> **EXERCISE**: As the answer, set down the lines below from the one containing "(** * Hash maps: lib/adt/hashmap.c" through the one containing "objects leave the", exactly and inclusively, and no others.

> **DATA UNDER STUDY**:
(* ===== verification/Hashmap.v ===== *)
(** * Hash maps: lib/adt/hashmap.c

    Buckets, nodes and bucket arrays are objects of one heap; the links of the
    node lists are those of [Lists].  A bucket and a node start with their
    [struct list], so an object and its link have the same address.  Released
    objects leave the heap: an access to one is [Undef].  The allocator is a
    parameter, constrained by what kernel/src/mm/kmalloc.c promises. *)

From stdpp Require Import gmap.
From S2P Require Import Prelude Arith Lists.

Record node := Node { n_key : Z; n_data : list Z }.
Record hstore := HStore {
  s_links : gmap Z link; s_nodes : gmap Z node; s_arrays : gmap Z (list Z)
}.

(** [hash] is [None] for NULL; the callbacks of the repository read the key only. *)
Record hashmap := HM {
  buckets : Z; bucket_count : Z; object_size : Z; hash : option (Z -> Z); cb_info : Z
}.

Definition HASHMAP_INIT (obj_size count : Z) (h : option (Z -> Z)) (info : Z) : hashmap :=
  HM 0 count obj_size h info.
Definition hashmap_no_hash (key : Z) : Z := u32 key.

Definition set_buckets (hm : hashmap) (p count : Z) : hashmap :=
  HM p count (object_size hm) (hash hm) (cb_info hm).

Definition with_links (s : hstore) (l : gmap Z link) : hstore :=
  HStore l (s_nodes s) (s_arrays s).

(** Field access through a node pointer. *)
Definition get_node (s : hstore) (p : Z) : outcome node :=
  match s_nodes s !! p with Some n => Ok n | None => Undef end.
(** [hashmap->buckets[i]], read and written. *)
Definition get_bucket (s : hstore) (hm : hashmap) (i : Z) : outcome Z :=
  match s_arrays s !! buckets hm with
  | Some bs => match bs !! Z.to_nat i with Some b => Ok b | None => Undef end
  | None => Undef
  end.
Definition set_bucket (s : hstore) (hm : hashmap) (i v : Z) : outcome hstore :=
  match s_arrays s !! buckets hm with
  | Some bs =>
      match bs !! Z.to_nat i with
      | Some _ => Ok (HStore (s_links s) (s_nodes s)
                        (<[buckets hm := <[Z.to_nat i := v]> bs]> (s_arrays s)))
      | None => Undef
      end
  | None => Undef
  end.

(** [free] of the three kinds of objects; freeing what is not there is undefined. *)
Definition free_array (s : hstore) (p : Z) : outcome hstore :=
  match s_arrays s !! p with
  | Some _ => Ok (HStore (s_links s) (s_nodes s) (delete p (s_arrays s)))
  | None => Undef
  end.
Definition free_bucket (s : hstore) (p : Z) : outcome hstore :=
  match s_links s !! p with
  | Some _ => Ok (HStore (delete p (s_links s)) (s_nodes s) (s_arrays s))
  | None => Undef
  end.
Definition free_node (s : hstore) (p : Z) : outcome hstore :=
  match s_links s !! p, s_nodes s !! p with
  | Some _, Some _ => Ok (HStore (delete p (s_links s)) (delete p (s_nodes s)) (s_arrays s))
  | _, _ => Undef
  end.

Definition hashmap_initialized (hm : hashmap) : bool :=
  negb (bucket_count hm =? 0) && negb (object_size hm =? 0).
Definition hash_of (hm : hashmap) (key : Z) : outcome Z :=
  match hash hm with
  | Some h => Ok (u32 (h key) mod bucket_count hm)
  | None => Undef
  end.

(** Fuel for a walk along one list: it meets each link of the heap once. *)
Definition walk_fuel (s : hstore) : nat := S (size (s_links s)).

(** [hashmap_bucket_foreach_node] up to the node with the key. *)
Fixpoint find_node (fuel : nat) (s : hstore) (head iter key : Z) : outcome (option Z) :=
  if iter =? head then Ok None
  else n ← get_node s iter;
       if n_key n =? key then Ok (Some iter)
       else match fuel with
            | O => Diverge
            | S fuel => next ← get_next (s_links s) iter; find_node fuel s head next key
            end.

Section WithAllocator.
(** The address and the size of a zeroed allocation, or [None]. *)
Context (kmalloc_size : hstore -> Z -> option (Z * Z)).

Definition calloc_size_buckets (s : hstore) (amt : Z) : outcome (option Z * Z * hstore) :=
  n ← check_mul_assert_w 32 (u32 amt) 8;
  match kmalloc_size s n with
  | Some (p, n') =>
      Ok (Some p, n' / 8,
          HStore (s_links s) (s_nodes s) (<[p := replicate (Z.to_nat (n' / 8)) 0]> (s_arrays s)))
  | None => Ok (None, 0 / 8, s)
  end.
Definition calloc_buckets (s : hstore) (amt : Z) : outcome (option Z * hstore) :=
  n ← check_mul_assert_w 32 (u32 amt) 8;
  match kmalloc_size s n with
  | Some (p, _) =>
      Ok (Some p, HStore (s_links s) (s_nodes s) (<[p := replicate (Z.to_nat amt) 0]> (s_arrays s)))
  | None => Ok (None, s)
  end.
(** [calloc(1, sizeof(struct hashmap_bucket))] *)
Definition calloc_bucket (s : hstore) : outcome (option Z * hstore) :=
  n ← check_mul_assert_w 32 1 16;
  match kmalloc_size s n with
  | Some (p, _) =>
      Ok (Some p, HStore (<[p := Link 0 0]> (s_links s)) (s_nodes s) (s_arrays s))
  | None => Ok (None, s)
  end.
(** [calloc(1, sizeof(struct hashmap_node) + object_size)] *)
Definition calloc_node (s : hstore) (object_size : Z) : outcome (option Z * hstore) :=
  n ← check_mul_assert_w 32 1 (24 + object_size);
  match kmalloc_size s n with
  | Some (p, _) =>
      Ok (Some p, HStore (<[p := Link 0 0]> (s_links s))
                    (<[p := Node 0 (replicate (Z.to_nat object_size) 0)]> (s_nodes s))
                    (s_arrays s))
  | None => Ok (None, s)
  end.

(** [memcpy(p->data, object, object_size)] and [p->key = key]. *)
Definition set_node (s : hstore) (p key : Z) (object : list Z) : outcome hstore :=
  _ ← get_node s p;
  Ok (HStore (s_links s) (<[p := Node key object]> (s_nodes s)) (s_arrays s)).

(** The allocation of the node and its insertion at the front, shared by
    [hashmap_add] and [hashmap_update]; a bucket left empty is released. *)
Definition insert_node (s : hstore) (hm : hashmap) (key_hash bucket key : Z) (object : list Z)
    : outcome (bool * hstore) :=
  '(node, s) ← calloc_node s (object_size hm);
  match node with
  | None =>
      e ← list_empty (s_links s) bucket;
      if e : bool then
        s ← set_bucket s hm key_hash 0;
        s ← free_bucket s bucket;
        Ok (false, s)
      else Ok (false, s)
  | Some node =>
      s ← set_node s node key object;
      l ← list_add (s_links s) bucket node;
      Ok (true, with_links s l)
  end.

(** A new bucket in slot [key_hash]. *)
Definition new_bucket (s : hstore) (hm : hashmap) (key_hash : Z) : outcome (option Z * hstore) :=
  '(bucket, s) ← calloc_bucket s;
  match bucket with
  | None => Ok (None, s)
  | Some b =>
      l ← list_init (s_links s) b;
      s ← set_bucket (with_links s l) hm key_hash b;
      Ok (Some b, s)
  end.

(** [if (alloced_buckets) { free(hashmap->buckets); hashmap->buckets = NULL; }] *)
Definition undo_buckets (alloced : bool) (s : hstore) (hm : hashmap)
    : outcome (bool * hstore * hashmap) :=
  if alloced then s ← free_array s (buckets hm); Ok (false, s, set_buckets hm 0 (bucket_count hm))
  else Ok (false, s, hm).

(** [hashmap_add] once there is a bucket array. *)
Definition add_to_buckets (alloced : bool) (s : hstore) (hm : hashmap) (key : Z) (object : list Z)
    : outcome (bool * hstore * hashmap) :=
  key_hash ← hash_of hm key;
  bucket ← get_bucket s hm key_hash;
  if negb (bucket =? 0) then
    first ← get_next (s_links s) bucket;
    found ← find_node (walk_fuel s) s bucket first key;
    match found with
    | Some _ =>
        e ← list_empty (s_links s) bucket;
        s ← (if e : bool then s ← set_bucket s hm key_hash 0; free_bucket s bucket else Ok s);
        undo_buckets alloced s hm
    | None =>
        '(ok, s) ← insert_node s hm key_hash bucket key object;
        if ok : bool then Ok (true, s, hm) else undo_buckets alloced s hm
    end
  else
    '(bucket, s) ← new_bucket s hm key_hash;
    match bucket with
    | None => undo_buckets alloced s hm
    | Some bucket =>
        '(ok, s) ← insert_node s hm key_hash bucket key object;
        if ok : bool then Ok (true, s, hm) else undo_buckets alloced s hm
    end.

Definition hashmap_add (s : hstore) (hm : hashmap) (key : Z) (object : list Z)
    : outcome (bool * hstore * hashmap) :=
  _ ← c_assert (hashmap_initialized hm);
  if buckets hm =? 0 then
    '(p, count, s) ← calloc_size_buckets s (bucket_count hm);
    match p with
    | None => Ok (false, s, set_buckets hm 0 count)
    | Some p => add_to_buckets true s (set_buckets hm p count) key object
    end
  else add_to_buckets false s hm key object.

Definition hashmap_update (s : hstore) (hm : hashmap) (key : Z) (object : list Z)
    (add_if_missing : bool) : outcome (bool * hstore * hashmap) :=
  _ ← c_assert (hashmap_initialized hm);
  if buckets hm =? 0 then
    if add_if_missing then hashmap_add s hm key object else Ok (false, s, hm)
  else
    key_hash ← hash_of hm key;
    bucket ← get_bucket s hm key_hash;
    if bucket =? 0 then
      if negb add_if_missing then Ok (false, s, hm) else
      '(bucket, s) ← new_bucket s hm key_hash;
      match bucket with
      | None => Ok (false, s, hm)
      | Some bucket =>
          '(ok, s) ← insert_node s hm key_hash bucket key object; Ok (ok, s, hm)
      end
    else
      first ← get_next (s_links s) bucket;
      found ← find_node (walk_fuel s) s bucket first key;
      match found with
      | Some p => s ← set_node s p key object; Ok (true, s, hm)
      | None =>
          if negb add_if_missing then Ok (false, s, hm)
          else '(ok, s) ← insert_node s hm key_hash bucket key object; Ok (ok, s, hm)
      end.

(** The node whose data the returned pointer points to. *)
Definition hashmap_get (s : hstore) (hm : hashmap) (key : Z) : outcome (option Z) :=
  _ ← c_assert (hashmap_initialized hm);
  if buckets hm =? 0 then Ok None else
  key_hash ← hash_of hm key;
  bucket ← get_bucket s hm key_hash;
  if bucket =? 0 then Ok None else
  first ← get_next (s_links s) bucket;
  find_node (walk_fuel s) s bucket first key.

(** [list_foreach_mut]: [tmp] is read before the body runs. *)
Fixpoint find_node_mut (fuel : nat) (s : hstore) (head iter tmp key : Z) : outcome (option Z) :=
  if iter =? head then Ok None
  else n ← get_node s iter;
       if n_key n =? key then Ok (Some iter)
       else match fuel with
            | O => Diverge
            | S fuel => next ← get_next (s_links s) tmp; find_node_mut fuel s head tmp next key
            end.

(** What [hashmap_remove] does once it has found the node; the data copied out is returned. *)
Definition remove_found (s : hstore) (hm : hashmap) (i bucket iter : Z)
    : outcome (option (list Z) * hstore) :=
  l ← list_deinit (s_links s) iter;
  let s := with_links s l in
  e ← list_empty (s_links s) bucket;
  s ← (if e : bool then s ← set_bucket s hm i 0; free_bucket s bucket else Ok s);
  n ← get_node s iter;
  s ← free_node s iter;
  Ok (Some (n_data n), s).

> **OUTPUT OF THE EXERCISE**:
(** * Hash maps: lib/adt/hashmap.c

    Buckets, nodes and bucket arrays are objects of one heap; the links of the
    node lists are those of [Lists].  A bucket and a node start with their
    [struct list], so an object and its link have the same address.  Released
    objects leave the heap: an access to one is [Undef].  The allocator is a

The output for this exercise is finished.